((
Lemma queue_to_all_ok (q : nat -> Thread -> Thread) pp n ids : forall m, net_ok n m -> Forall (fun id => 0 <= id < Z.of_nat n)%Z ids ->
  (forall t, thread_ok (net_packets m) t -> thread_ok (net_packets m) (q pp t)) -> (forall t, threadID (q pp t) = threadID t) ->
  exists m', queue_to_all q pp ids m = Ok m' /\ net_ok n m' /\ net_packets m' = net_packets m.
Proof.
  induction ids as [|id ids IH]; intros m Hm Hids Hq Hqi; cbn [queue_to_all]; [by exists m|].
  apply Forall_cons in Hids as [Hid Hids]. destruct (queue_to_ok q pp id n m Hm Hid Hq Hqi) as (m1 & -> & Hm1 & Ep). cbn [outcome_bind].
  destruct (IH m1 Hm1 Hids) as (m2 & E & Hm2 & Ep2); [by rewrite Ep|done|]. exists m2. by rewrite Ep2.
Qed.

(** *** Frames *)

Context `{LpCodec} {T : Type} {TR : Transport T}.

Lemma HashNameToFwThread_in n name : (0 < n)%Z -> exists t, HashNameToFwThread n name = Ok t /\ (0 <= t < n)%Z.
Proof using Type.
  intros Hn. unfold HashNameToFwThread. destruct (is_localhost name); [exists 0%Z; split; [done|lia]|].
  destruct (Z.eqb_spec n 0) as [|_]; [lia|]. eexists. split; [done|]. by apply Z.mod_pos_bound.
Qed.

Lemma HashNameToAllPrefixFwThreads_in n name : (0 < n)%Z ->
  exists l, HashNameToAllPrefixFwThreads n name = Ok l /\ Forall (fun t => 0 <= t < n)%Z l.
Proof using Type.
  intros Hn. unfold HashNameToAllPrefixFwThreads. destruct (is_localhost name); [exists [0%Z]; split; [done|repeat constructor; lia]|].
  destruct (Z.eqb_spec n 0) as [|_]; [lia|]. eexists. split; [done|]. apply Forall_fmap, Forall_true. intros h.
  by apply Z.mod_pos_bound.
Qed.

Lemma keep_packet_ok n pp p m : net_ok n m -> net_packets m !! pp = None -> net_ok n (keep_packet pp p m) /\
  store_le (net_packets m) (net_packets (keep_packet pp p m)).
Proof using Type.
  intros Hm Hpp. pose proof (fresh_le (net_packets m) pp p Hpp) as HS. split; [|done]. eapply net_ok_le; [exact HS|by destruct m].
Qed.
))
((
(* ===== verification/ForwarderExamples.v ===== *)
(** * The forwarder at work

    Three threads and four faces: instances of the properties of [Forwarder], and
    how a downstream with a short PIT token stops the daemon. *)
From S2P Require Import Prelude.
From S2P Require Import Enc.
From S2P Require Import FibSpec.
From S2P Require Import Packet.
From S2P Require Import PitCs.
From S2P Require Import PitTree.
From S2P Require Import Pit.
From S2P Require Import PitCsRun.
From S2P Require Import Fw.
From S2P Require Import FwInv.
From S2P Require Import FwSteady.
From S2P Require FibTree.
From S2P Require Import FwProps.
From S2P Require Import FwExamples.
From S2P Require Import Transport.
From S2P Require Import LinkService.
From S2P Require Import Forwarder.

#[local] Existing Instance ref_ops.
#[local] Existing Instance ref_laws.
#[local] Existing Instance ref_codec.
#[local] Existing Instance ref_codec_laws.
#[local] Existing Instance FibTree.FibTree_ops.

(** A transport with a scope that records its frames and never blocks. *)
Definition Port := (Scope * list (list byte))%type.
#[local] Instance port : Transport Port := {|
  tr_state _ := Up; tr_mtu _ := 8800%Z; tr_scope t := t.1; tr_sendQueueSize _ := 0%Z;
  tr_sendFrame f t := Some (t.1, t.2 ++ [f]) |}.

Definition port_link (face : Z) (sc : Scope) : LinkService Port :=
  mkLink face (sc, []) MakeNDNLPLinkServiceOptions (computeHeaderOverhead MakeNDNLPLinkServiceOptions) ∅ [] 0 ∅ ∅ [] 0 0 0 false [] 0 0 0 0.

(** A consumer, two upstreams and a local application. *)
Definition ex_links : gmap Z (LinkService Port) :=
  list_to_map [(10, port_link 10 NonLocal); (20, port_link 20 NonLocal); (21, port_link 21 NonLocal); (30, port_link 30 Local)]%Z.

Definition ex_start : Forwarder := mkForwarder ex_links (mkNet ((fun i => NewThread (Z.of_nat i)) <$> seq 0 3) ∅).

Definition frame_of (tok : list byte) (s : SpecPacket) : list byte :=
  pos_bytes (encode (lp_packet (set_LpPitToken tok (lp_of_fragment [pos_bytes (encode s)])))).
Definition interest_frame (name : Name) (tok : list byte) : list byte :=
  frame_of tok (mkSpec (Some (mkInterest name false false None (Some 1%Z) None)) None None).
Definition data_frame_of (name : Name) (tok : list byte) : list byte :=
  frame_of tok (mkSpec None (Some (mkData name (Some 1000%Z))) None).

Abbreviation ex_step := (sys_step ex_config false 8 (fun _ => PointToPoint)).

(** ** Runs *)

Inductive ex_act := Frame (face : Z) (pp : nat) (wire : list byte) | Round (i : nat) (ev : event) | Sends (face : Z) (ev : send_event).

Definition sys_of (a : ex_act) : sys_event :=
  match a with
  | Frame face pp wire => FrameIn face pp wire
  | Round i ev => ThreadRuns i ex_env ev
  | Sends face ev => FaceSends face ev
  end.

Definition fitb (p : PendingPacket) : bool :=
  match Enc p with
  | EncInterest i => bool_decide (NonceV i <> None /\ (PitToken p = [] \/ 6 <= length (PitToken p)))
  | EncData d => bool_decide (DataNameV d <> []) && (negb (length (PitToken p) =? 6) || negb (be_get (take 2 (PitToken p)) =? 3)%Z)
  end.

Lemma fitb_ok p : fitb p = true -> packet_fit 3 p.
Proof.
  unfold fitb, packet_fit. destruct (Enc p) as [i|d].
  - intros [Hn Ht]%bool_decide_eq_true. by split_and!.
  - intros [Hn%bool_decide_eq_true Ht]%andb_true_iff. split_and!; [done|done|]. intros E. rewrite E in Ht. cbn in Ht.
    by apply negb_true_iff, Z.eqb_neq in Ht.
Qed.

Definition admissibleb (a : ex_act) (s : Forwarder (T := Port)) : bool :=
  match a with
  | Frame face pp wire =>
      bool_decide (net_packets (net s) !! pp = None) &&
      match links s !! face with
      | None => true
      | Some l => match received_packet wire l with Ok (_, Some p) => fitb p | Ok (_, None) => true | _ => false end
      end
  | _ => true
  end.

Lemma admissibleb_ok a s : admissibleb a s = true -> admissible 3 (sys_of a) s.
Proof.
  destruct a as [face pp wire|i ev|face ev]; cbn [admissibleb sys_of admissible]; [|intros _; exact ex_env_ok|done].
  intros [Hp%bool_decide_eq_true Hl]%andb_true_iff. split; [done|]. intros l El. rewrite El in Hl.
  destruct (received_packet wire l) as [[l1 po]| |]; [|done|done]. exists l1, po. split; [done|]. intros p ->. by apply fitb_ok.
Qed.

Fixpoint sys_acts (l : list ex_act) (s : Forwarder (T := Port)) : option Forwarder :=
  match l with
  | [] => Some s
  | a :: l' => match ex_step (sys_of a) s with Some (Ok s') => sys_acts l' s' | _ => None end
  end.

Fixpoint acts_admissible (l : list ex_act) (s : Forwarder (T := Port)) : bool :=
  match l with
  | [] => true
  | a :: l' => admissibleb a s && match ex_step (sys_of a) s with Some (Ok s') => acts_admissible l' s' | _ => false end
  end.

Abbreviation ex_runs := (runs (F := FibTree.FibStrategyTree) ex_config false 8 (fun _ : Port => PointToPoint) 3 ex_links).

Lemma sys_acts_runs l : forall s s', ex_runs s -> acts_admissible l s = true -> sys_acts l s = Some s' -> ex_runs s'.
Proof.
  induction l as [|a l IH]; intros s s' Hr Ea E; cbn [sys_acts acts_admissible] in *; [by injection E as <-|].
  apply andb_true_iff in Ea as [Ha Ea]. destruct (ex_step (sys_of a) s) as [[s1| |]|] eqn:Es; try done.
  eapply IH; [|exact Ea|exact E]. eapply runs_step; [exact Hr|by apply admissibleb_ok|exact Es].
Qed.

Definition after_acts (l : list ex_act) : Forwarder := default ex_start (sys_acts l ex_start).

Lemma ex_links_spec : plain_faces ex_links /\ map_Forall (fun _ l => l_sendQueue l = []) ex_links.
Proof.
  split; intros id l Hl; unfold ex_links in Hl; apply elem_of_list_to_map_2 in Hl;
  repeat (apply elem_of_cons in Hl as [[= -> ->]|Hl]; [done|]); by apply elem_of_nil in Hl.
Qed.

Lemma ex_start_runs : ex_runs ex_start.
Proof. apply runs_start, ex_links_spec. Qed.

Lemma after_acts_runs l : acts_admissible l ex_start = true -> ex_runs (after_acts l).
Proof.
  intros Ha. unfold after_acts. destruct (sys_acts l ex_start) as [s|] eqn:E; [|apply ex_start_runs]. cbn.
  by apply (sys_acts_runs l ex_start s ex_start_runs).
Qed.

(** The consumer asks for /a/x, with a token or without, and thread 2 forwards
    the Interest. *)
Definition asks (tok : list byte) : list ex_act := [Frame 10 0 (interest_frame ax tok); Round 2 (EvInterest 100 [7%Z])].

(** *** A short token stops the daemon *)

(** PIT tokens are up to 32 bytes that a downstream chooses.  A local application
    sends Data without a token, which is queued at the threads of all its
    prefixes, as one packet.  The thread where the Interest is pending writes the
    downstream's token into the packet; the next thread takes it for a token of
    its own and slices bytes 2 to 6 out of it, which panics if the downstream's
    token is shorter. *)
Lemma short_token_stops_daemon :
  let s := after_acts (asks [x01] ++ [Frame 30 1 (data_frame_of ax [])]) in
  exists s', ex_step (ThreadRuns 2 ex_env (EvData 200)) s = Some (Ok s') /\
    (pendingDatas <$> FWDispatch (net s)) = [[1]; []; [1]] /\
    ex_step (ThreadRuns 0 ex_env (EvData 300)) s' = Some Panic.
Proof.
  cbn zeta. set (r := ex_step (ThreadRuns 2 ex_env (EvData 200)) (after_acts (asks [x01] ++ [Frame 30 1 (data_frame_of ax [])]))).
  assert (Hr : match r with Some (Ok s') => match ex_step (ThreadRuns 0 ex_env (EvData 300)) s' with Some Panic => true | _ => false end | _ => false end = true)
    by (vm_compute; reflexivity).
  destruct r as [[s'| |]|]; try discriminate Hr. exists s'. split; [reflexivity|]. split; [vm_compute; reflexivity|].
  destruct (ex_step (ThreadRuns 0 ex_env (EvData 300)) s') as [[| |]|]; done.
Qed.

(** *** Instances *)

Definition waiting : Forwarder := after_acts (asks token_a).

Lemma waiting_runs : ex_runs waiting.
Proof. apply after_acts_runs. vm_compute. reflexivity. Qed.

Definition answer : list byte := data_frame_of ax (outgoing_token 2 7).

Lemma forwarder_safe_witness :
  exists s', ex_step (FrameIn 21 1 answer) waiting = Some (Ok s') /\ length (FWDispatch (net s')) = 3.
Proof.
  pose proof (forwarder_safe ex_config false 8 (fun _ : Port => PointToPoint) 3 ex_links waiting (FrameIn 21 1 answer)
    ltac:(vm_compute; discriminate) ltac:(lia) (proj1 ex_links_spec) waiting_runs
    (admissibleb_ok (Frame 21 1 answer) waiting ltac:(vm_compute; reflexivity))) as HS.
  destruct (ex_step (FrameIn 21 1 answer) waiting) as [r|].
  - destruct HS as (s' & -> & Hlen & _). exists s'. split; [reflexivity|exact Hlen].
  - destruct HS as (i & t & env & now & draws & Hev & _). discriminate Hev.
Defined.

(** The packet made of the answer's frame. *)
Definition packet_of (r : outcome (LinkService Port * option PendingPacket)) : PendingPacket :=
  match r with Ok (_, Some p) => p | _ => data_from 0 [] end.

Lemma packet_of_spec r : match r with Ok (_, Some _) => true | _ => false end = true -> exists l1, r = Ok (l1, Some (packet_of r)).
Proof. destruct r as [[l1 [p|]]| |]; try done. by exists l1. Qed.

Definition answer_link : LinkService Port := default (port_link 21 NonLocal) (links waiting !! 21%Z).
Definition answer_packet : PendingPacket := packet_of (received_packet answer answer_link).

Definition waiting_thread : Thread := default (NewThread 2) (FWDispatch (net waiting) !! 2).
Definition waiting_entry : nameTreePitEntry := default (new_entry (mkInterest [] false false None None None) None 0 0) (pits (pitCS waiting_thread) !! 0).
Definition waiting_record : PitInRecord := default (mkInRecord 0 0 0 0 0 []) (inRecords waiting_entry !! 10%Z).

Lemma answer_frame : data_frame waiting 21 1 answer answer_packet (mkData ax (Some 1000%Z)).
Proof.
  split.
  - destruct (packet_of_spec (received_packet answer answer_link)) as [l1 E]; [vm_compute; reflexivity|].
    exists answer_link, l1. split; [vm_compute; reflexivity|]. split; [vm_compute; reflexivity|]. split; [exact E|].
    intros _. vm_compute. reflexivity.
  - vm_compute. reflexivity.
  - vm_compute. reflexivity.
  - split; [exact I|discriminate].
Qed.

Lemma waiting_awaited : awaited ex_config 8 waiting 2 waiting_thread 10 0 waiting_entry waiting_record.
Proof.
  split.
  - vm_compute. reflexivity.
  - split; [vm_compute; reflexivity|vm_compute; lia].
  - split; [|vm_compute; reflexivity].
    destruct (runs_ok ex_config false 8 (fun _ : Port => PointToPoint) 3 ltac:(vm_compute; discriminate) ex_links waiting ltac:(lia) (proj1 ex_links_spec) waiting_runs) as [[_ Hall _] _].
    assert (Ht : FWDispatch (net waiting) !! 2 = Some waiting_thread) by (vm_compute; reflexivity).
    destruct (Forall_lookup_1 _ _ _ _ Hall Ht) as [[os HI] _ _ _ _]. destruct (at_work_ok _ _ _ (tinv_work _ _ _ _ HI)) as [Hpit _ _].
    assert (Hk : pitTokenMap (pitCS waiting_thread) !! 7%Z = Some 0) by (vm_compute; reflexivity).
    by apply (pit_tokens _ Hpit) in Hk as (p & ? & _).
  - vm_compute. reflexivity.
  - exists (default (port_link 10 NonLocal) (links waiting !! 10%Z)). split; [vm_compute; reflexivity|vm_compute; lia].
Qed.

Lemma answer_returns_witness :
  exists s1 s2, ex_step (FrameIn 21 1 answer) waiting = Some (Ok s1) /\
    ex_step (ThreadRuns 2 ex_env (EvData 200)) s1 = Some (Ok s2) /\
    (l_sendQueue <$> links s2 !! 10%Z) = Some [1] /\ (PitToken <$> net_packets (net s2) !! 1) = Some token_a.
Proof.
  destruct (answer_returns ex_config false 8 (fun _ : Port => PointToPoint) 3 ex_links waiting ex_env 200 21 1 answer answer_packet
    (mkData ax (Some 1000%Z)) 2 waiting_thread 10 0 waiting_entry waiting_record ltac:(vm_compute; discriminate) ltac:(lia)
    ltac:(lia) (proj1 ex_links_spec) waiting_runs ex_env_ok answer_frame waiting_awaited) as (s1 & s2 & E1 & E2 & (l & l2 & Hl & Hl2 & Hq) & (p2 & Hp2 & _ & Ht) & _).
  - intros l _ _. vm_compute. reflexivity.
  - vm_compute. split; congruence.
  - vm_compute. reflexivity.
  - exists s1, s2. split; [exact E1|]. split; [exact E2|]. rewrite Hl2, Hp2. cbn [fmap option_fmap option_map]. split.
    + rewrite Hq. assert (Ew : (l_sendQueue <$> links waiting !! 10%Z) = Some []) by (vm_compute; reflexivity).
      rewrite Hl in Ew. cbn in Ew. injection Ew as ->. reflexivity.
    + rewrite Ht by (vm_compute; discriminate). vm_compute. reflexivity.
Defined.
))
__Directions__.
The lines above, starting at the one with "Lemma queue_to_all_ok (q" and ending at the one with "induction ids as", are the only ones to return, exactly as written.

__Answer to this problem__.
Lemma queue_to_all_ok (q : nat -> Thread -> Thread) pp n ids : forall m, net_ok n m -> Forall (fun id => 0 <= id < Z.of_nat n)%Z ids ->
  (forall t, thread_ok (net_packets m) t -> thread_ok (net_packets m) (q pp t)) -> (forall t, threadID (q pp t) = threadID t) ->
  exists m', queue_to_all q pp ids m = Ok m' /\ net_ok n m' /\ net_packets m' = net_packets m.
Proof.
  induction ids as [|id ids IH]; intros m Hm Hids Hq Hqi; cbn [queue_to_all]; [by exists m|].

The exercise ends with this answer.